◆ PROBLEM DESCRIPTION: Which lines of the data contain the string "identifies"? Show each of them.

----- AVAILABLE DATA -----

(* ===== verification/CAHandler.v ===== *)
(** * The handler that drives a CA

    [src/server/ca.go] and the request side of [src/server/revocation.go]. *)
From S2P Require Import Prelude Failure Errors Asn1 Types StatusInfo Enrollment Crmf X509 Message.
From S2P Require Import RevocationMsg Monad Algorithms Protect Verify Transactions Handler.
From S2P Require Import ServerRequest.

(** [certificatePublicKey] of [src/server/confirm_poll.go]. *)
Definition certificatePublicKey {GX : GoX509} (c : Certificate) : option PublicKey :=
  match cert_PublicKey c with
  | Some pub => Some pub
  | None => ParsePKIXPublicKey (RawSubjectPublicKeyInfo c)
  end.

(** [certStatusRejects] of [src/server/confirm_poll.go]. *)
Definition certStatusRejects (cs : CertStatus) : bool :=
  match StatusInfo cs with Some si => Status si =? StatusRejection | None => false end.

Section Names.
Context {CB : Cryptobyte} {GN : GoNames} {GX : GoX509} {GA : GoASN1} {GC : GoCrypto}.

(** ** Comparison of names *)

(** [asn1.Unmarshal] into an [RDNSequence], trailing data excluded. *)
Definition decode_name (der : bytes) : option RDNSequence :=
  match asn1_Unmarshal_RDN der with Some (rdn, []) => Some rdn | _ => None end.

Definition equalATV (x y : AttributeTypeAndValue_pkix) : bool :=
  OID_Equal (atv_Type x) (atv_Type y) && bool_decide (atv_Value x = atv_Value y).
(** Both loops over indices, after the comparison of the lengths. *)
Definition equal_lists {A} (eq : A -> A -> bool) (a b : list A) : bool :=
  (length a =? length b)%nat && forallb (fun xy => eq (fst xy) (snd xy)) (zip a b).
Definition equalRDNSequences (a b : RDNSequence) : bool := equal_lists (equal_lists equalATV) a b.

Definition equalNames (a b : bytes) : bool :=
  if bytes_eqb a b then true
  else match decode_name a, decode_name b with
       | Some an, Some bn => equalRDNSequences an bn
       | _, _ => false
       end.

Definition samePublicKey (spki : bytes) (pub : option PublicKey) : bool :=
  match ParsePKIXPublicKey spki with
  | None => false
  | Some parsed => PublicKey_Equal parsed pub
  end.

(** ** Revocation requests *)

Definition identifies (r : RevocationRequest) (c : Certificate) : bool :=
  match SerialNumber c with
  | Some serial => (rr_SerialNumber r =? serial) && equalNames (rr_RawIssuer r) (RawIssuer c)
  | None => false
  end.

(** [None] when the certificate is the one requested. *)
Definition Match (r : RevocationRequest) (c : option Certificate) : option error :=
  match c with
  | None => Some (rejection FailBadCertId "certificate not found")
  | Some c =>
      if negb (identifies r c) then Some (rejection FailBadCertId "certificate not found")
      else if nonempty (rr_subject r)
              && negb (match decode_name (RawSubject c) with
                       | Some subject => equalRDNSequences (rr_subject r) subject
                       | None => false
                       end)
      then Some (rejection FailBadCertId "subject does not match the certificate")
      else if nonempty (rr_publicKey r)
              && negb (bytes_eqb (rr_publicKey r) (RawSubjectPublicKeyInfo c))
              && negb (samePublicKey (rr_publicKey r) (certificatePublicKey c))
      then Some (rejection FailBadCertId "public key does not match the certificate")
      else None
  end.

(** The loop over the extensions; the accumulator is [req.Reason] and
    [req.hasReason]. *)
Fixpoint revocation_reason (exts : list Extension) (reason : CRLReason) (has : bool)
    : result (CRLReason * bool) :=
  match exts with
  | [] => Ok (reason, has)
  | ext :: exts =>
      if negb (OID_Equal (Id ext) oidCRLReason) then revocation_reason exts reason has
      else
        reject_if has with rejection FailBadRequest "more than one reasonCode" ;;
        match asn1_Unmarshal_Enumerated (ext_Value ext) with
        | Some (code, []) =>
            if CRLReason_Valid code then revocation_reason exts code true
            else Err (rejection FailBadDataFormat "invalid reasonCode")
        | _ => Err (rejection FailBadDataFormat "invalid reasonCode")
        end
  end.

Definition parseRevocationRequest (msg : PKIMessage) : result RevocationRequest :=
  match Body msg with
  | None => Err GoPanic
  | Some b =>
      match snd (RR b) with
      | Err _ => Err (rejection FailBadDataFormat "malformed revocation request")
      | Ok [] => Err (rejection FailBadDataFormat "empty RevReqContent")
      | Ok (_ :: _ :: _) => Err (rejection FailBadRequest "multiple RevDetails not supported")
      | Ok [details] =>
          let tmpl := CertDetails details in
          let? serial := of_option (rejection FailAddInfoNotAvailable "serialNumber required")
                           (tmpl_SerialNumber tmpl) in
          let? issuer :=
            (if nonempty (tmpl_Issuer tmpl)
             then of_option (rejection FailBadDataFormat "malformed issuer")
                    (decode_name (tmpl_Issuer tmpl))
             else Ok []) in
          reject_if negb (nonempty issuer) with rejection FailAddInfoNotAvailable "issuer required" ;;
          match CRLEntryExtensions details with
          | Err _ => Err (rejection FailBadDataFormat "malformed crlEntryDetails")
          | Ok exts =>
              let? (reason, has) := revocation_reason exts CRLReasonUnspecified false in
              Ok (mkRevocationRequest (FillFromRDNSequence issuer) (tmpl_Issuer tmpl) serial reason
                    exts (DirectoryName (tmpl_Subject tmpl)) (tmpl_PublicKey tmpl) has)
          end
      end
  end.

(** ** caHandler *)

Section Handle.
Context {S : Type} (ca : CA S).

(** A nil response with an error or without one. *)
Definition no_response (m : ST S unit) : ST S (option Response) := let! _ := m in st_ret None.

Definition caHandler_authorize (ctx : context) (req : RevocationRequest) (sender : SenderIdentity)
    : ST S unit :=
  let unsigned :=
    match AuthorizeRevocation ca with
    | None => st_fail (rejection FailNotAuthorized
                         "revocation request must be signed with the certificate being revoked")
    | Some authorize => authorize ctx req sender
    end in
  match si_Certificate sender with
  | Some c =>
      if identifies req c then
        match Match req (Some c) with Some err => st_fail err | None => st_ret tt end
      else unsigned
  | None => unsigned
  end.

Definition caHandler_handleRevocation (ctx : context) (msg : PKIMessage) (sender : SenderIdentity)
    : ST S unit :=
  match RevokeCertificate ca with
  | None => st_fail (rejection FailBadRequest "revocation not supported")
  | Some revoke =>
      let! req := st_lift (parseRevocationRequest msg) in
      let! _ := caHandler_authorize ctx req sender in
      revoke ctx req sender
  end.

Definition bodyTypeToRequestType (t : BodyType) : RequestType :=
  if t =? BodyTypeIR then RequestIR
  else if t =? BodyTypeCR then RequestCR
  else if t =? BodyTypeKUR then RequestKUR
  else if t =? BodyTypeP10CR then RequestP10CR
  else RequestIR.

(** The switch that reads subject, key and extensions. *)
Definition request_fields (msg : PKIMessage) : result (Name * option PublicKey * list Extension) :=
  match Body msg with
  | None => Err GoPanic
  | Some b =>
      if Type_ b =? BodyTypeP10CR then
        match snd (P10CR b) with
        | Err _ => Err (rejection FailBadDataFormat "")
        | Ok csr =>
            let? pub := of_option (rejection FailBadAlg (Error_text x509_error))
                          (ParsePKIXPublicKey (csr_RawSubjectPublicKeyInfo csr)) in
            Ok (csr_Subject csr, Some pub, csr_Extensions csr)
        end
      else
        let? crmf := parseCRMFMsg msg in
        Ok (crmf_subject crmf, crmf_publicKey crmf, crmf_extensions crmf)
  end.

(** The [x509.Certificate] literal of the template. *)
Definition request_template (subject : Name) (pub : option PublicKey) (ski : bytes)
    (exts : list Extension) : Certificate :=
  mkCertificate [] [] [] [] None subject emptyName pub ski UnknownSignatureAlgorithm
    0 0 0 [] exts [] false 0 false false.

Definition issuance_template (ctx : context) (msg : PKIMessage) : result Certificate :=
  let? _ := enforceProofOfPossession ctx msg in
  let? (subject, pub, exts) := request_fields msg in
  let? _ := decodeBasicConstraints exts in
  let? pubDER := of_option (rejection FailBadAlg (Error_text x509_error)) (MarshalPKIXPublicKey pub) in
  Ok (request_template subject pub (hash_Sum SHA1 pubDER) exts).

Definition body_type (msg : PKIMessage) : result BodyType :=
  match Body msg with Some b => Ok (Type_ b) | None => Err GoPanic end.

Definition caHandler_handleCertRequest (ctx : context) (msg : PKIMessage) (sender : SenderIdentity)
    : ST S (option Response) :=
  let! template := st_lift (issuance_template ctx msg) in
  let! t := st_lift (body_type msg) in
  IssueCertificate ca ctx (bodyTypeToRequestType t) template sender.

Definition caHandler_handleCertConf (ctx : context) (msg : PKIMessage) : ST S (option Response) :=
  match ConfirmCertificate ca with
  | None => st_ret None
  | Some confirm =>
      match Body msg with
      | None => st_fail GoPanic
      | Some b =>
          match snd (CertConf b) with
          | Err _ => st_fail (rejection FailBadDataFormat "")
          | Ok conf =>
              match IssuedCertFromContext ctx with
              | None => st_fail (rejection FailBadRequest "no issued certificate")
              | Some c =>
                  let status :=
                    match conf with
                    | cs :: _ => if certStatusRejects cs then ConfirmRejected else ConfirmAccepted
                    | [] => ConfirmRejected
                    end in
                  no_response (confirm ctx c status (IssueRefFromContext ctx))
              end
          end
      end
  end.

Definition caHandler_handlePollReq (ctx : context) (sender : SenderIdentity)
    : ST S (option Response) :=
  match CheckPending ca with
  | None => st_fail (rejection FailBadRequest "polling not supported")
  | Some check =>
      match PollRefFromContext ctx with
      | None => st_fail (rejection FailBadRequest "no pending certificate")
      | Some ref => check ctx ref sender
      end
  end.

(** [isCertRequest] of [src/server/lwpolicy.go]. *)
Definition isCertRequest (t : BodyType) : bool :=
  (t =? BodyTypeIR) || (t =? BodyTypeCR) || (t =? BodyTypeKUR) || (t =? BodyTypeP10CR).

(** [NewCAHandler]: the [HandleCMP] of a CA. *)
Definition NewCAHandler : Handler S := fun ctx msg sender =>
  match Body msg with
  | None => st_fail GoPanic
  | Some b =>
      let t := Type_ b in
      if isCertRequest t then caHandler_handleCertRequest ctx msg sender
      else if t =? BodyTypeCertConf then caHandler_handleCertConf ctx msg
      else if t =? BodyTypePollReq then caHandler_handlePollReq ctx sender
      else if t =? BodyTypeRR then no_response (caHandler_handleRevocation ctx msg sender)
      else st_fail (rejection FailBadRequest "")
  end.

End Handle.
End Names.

-----

◆ SOLUTION FOR THIS PROBLEM:
Definition identifies (r : RevocationRequest) (c : Certificate) : bool :=
      if negb (identifies r c) then Some (rejection FailBadCertId "certificate not found")
      if identifies req c then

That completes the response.